§ **Work order**: Present each line of the entries below that holds the word "Result".

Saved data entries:
%%

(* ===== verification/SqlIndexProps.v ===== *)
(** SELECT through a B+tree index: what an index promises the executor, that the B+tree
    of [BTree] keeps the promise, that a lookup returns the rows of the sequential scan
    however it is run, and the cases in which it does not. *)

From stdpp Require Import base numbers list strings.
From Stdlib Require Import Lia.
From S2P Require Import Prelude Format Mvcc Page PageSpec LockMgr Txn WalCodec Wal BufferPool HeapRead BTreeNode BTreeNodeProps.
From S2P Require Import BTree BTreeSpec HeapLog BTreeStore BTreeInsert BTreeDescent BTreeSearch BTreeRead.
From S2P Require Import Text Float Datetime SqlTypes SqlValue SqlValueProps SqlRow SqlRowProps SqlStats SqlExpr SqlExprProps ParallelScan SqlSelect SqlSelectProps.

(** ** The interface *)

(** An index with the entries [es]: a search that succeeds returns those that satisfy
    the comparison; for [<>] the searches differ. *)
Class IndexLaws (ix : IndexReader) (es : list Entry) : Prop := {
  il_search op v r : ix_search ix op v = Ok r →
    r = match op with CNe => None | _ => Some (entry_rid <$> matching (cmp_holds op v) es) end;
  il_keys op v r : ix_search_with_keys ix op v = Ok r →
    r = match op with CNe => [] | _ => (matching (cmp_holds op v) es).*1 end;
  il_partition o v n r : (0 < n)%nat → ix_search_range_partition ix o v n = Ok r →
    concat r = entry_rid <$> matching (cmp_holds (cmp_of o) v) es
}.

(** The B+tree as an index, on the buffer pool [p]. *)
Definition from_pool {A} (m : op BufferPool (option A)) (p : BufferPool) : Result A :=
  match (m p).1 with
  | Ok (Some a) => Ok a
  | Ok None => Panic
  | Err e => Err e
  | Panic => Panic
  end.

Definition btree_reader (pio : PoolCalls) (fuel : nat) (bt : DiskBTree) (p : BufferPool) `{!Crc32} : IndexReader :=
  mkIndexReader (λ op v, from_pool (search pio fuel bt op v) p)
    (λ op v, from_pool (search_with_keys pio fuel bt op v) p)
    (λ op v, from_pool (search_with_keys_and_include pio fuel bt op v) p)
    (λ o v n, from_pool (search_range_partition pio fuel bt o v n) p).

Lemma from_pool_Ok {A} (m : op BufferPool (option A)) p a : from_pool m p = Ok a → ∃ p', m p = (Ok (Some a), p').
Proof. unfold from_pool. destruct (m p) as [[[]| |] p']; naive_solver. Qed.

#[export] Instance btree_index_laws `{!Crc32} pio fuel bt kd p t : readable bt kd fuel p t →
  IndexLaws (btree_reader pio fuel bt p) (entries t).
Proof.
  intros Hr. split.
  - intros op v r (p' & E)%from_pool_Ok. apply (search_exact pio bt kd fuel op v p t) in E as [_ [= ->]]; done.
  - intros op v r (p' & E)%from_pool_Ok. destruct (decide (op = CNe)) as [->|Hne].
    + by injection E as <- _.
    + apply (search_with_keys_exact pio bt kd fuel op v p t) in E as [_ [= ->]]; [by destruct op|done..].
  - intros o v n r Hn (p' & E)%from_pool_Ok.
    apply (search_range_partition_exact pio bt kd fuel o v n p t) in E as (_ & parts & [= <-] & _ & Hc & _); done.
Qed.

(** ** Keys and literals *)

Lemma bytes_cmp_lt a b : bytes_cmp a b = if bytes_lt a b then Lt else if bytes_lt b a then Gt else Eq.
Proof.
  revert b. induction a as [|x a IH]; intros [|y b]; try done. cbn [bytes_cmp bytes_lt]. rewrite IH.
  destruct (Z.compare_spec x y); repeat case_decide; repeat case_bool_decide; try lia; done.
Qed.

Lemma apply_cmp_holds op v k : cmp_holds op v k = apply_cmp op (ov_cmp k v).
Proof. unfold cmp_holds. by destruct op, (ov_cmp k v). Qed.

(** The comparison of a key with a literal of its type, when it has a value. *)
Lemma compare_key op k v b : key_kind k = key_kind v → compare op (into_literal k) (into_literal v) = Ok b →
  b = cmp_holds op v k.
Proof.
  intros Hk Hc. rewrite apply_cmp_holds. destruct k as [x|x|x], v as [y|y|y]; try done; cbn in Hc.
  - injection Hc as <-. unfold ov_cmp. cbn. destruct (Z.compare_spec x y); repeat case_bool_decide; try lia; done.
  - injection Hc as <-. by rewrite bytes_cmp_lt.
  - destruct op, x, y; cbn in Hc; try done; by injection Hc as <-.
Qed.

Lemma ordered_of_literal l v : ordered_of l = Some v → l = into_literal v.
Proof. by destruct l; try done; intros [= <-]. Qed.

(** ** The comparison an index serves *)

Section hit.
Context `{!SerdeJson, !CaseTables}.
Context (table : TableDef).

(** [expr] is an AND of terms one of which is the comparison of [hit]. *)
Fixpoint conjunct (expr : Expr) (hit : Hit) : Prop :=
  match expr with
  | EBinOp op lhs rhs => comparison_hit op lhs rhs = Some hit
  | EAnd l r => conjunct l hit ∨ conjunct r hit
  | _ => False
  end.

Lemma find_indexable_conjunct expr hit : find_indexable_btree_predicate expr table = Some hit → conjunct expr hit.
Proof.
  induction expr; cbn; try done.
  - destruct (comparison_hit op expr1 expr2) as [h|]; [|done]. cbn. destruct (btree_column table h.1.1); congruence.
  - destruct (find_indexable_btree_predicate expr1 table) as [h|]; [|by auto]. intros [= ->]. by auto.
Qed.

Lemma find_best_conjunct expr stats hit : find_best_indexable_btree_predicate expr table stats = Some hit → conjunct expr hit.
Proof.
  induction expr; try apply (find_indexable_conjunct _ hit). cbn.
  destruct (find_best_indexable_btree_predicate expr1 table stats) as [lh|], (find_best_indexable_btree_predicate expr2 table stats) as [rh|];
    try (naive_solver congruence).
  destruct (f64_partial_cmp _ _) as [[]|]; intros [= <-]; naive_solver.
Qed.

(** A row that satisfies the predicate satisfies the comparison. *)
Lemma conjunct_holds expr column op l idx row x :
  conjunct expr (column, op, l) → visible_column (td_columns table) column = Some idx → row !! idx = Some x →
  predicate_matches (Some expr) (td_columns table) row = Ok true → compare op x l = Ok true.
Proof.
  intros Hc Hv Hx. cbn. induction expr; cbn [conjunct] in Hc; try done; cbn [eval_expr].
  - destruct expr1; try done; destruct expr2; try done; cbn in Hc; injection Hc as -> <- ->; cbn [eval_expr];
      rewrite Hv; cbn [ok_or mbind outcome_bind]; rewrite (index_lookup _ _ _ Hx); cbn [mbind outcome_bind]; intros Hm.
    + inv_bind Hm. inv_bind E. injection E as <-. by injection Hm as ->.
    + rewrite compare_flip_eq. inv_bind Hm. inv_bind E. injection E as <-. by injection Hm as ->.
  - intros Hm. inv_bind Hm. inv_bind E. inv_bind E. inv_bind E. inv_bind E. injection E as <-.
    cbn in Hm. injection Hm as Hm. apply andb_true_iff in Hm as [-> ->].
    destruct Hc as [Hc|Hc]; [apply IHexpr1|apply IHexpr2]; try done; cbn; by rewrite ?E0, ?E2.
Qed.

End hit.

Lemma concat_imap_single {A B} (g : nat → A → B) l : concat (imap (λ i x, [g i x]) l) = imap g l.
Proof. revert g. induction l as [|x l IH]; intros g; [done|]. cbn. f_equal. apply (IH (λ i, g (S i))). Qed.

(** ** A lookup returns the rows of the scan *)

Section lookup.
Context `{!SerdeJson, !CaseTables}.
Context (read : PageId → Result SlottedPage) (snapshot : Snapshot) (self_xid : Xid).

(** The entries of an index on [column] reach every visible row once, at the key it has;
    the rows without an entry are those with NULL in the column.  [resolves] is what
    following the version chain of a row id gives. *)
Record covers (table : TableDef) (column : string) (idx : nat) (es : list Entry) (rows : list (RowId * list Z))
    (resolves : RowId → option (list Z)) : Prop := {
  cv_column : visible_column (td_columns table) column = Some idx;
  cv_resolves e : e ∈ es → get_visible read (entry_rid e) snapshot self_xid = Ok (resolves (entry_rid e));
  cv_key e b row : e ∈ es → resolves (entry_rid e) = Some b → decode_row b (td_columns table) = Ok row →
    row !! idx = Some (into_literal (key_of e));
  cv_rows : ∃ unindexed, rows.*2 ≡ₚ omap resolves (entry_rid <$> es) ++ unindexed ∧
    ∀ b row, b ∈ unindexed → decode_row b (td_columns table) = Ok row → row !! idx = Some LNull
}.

%%

§ **Exercise solution**:
Definition from_pool {A} (m : op BufferPool (option A)) (p : BufferPool) : Result A :=
Context (read : PageId → Result SlottedPage) (snapshot : Snapshot) (self_xid : Xid).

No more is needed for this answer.